● REQUIRED WORK:
Where the records below show the word "reads" in a line, please copy that line.

Saved data entries

+--

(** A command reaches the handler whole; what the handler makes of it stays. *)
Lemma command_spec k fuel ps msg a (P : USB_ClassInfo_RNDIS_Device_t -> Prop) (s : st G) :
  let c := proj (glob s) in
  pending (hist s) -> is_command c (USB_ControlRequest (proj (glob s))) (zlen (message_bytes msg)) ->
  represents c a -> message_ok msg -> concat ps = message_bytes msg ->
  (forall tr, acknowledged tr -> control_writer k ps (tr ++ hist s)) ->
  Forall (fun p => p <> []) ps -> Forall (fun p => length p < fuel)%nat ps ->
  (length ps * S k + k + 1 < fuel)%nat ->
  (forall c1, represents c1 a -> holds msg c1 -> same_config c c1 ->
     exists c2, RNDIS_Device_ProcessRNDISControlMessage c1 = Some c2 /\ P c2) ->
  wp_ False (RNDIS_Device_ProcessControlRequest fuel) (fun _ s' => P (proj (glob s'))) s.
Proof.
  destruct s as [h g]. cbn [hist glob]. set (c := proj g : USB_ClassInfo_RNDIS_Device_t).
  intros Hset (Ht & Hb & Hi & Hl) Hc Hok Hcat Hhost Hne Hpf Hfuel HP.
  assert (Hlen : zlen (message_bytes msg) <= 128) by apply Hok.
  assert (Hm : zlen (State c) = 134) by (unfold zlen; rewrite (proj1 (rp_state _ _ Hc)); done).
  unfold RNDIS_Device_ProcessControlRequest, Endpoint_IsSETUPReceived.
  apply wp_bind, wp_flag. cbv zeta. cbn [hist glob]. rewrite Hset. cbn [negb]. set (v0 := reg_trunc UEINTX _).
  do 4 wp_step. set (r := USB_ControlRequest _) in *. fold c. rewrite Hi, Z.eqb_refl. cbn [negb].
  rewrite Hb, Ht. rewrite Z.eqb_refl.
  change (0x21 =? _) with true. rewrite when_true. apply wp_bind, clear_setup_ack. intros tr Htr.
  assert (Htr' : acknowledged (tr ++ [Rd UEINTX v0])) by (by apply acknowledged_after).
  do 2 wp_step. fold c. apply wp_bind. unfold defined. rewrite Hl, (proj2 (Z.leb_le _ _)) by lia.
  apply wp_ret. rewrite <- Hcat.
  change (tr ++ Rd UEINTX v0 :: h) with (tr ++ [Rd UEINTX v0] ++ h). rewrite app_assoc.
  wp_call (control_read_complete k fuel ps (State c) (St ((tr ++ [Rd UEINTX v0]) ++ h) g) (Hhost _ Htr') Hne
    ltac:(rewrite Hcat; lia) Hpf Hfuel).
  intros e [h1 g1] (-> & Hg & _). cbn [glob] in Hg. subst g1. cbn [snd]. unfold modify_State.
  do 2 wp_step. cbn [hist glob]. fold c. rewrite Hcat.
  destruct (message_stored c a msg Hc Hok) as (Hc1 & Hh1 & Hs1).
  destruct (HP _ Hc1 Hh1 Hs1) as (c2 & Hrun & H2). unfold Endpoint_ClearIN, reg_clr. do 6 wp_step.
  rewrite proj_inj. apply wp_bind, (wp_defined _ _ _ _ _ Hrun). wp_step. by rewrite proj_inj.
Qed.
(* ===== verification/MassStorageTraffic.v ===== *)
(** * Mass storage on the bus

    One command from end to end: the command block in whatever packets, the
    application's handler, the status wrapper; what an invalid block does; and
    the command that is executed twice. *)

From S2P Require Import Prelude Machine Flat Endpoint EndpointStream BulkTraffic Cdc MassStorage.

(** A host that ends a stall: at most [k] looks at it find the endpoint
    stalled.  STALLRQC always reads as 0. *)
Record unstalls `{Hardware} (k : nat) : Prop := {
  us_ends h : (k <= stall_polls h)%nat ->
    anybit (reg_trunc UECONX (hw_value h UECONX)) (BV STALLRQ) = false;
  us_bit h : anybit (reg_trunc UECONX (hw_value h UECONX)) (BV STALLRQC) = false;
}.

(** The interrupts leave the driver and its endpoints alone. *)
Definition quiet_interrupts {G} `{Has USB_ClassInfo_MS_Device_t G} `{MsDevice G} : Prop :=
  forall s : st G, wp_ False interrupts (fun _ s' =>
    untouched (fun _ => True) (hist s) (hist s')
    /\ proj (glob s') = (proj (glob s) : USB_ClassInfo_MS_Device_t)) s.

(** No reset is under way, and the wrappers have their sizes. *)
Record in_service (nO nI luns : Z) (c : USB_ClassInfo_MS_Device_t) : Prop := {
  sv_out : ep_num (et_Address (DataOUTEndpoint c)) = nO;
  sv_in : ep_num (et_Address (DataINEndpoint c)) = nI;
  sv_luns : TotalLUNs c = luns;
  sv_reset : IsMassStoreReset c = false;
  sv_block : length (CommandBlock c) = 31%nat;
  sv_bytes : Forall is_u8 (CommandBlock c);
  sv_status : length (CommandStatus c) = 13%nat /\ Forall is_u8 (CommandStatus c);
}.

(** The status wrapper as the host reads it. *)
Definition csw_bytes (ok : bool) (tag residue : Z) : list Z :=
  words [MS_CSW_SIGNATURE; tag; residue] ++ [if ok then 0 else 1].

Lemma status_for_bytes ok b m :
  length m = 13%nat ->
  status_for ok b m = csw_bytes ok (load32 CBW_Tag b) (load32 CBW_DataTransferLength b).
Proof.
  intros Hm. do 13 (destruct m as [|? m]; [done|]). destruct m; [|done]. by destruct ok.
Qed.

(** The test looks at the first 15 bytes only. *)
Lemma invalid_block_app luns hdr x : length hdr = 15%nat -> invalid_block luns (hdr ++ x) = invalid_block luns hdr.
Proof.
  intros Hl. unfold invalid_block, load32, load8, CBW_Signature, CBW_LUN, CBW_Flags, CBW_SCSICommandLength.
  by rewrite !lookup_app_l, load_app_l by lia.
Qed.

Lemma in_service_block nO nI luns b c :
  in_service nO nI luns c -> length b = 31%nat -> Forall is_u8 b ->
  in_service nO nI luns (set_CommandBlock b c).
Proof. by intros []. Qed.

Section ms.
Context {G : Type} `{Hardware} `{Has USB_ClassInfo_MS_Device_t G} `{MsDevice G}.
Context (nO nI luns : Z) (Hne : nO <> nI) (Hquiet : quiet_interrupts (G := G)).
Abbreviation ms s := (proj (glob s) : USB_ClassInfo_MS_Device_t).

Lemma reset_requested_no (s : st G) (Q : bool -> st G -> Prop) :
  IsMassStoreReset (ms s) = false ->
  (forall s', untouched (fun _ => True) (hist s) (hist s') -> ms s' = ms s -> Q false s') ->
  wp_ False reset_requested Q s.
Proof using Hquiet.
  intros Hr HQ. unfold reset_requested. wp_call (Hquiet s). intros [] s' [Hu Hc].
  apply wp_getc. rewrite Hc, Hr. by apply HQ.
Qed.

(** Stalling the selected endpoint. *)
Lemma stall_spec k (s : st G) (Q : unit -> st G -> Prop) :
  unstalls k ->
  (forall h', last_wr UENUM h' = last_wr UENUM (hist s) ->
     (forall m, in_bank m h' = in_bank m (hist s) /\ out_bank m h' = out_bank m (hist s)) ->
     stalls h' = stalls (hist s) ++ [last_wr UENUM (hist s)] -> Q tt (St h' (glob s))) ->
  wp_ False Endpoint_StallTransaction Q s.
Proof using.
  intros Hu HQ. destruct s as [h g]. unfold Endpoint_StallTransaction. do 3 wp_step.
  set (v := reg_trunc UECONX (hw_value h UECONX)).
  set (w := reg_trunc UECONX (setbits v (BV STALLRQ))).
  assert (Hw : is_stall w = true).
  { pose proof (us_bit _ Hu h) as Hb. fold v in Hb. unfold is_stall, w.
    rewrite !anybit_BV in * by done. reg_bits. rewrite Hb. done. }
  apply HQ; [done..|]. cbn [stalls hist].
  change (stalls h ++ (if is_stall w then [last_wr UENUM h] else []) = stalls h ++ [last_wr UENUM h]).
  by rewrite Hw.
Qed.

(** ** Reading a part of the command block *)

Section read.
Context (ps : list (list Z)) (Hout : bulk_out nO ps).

+--

● REPLY TO THE TASK:
    stalled.  STALLRQC always reads as 0. *)
(** The status wrapper as the host reads it. *)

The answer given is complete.